Spangler Blog Post 11

 

In Part I of Theory of Moral Sentiments, Adam Smith gives his account of the human virtues and how they originate from in relation to our social interactions with one another. He describes the way that people subconsciously experience the emotions of others within themselves, calling this sympathy. However, maybe due to the way language has shifted over time, the concept he alludes to much closer describes empathy. Empathy, correctly understood, is a physiological adaptation of humans (and some other mammals) that allows them to better interact with and understand one another. I could not help but take a psychological view of his descriptions, and attempt to reconcile them with my understanding of how our evolution has resulted in us acquiring these traits.
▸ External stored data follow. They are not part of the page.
(** The frames a peer's connection carries, as its far end reads them. *)
Definition incoming (sender : nat) (frames : list (Tag * bytes)) : list IncomingMessage :=
  map (fun f => {| Sender := sender; Tag_ := fst f; Data := snd f |}) frames.

Definition receiveAll (now : Time) (wn : WebsocketNetwork) (ms : list IncomingMessage)
    : WebsocketNetwork :=
  fold_left (readLoop now) ms wn.


(** **** What a flush delivers *)

Definition fresh (now : Time) (t : Time) : bool :=
  negb (maxMessageQueueDuration <? now - t).

Definition queued (wn : WebsocketNetwork) : list broadcastRequest :=
  buf (broadcastQueueHighPrio wn) ++ buf (broadcastQueueBulk wn).

Definition frameOf (r : broadcastRequest) : Tag * bytes := (tag r, data r).

Definition msgOf (r : broadcastRequest) : sendMessage :=
  {| msg_tag := tag r; msg_data := data r; enqueued := enqueueTime r |}.

(** A peer with [ms] appended to the queue [prio] selects. *)
Definition pushAll (prio : bool) (ms : list sendMessage) (p : wsPeer) : wsPeer :=
  if prio then
    withSendBuffers
      (mkChan (buf (sendBufferHighPrio p) ++ ms) (cap (sendBufferHighPrio p)))
      (sendBufferBulk p) p
  else
    withSendBuffers (sendBufferHighPrio p)
      (mkChan (buf (sendBufferBulk p) ++ ms) (cap (sendBufferBulk p))) p.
The way I view the human race is simply as very intelligent monkeys, and so much of what Smith refers to is directly correlated with our physiological needs as monkeys. It is widely known that we are social creatures, so it is no wonder that “the mirth of company…enlivens our own mirth, and their silence …disappoints us,” (7). Further, our striving for agreeable and disagreeable passions is based on our need to feel connected in a group (7). When we were swinging from vines a few generations ago, if we fell out with the other monkeys in our group, that abandonment could lead to excommunication from the group and likely death. “The general idea of provocation excites no sympathy,” because dispute within our evolutionary ancestors’ social groups had much more dire consequences (6). The sympathy to which Smith refers and the fear of death that “afflicts and mortifies individuals,” are in fact the same thing. The fear of being rejected by the group is so interwoven with our need for survival, that the need to understand others and be understood has nested itself so firmly in our genetic makeup in the form of empathy.

Considering that empathy is just a survival instinct, it is interesting that Smith, and many others, seek to draw from that an acceptable system of interacting with each other, by holding certain traits as virtuous. The amiable virtues are the ones that give in to this aspect of our nature, those that allow us to connect more deeply and fluidly with each other (11). The amiable virtues are valued primarily because of the care they show for others and imply that one cares more about others than themselves. The respectable virtues of self-denial and self-governance are valuable for different yet similar reasons. These virtues signal the outward rejection of one’s own survival instincts for the sake of the group, restraining the dopamine signals in our brain for a greater purpose (11). The culmination of these, “to restrain our selfishness, and give in to our benevolent affections, constitutes the perfection of human nature,” (12). Virtues, and so many other moral institutions, are simply an elaborate system of carrots and sticks that use direct our primal instincts in a manner that keeps us from devolving back into the monkeys we once were, yet they remain essential to our interactions even today.

 

 

Comments

Sarah Simionas said…
Similar to your idea that our virtues are only developed out of necessity and for survival, it is also interesting to consider how many benevolent traits are rooted in selfishness. If our ability to care for others and share in their emotions is based in our ability to relate their struggles to ourselves, and only then does it acquire meaning, any sympathetic feelings are rooted in our self preservation/self interest, even beyond your point of needing community to survive. Not only are these virtuous characteristics rooted in our self interest and preservation, but they are so easily misguided. This is seen in the example about how we mourn death or when one views another human who is content despite being in the “last stage of human wretchedness” laughing and singing, and imagines “if he was reduced to the same unhappy situation, and what perhaps is impossible, was at the same time able to regard it with his present reason and judgement” (6). Not only are our virtues based in the necessity of communal relationships for survival, but also in our innate self interest and self preservation, and on top of that they are capable of being misleading or wrongly assigned to people (or dead people) incapable of having the same present reasoning. While this does make these reactions inevitable, it hardly points to a virtuous foundation.
Paul Hurley said…
Reason is developed out of necessity and for survival.
But reason tells us that some beliefs are true and others are false.
And reason tells us that some actions are virtuous and others are vicious.
Is the Simionas/Spangler thesis somehow that the origin of reason in necessity somehow undermines its conclusions? That the calculus isn’t really true and murder isn’t really vicious because morality and math are developed out of necessity and for survival?
Such reasoning is often taken to involve a “genetic fallacy,” e.g. that if the origin of punishment is just vengence, punishment, even rehabilitative punishment, is ‘really’ just about vengence.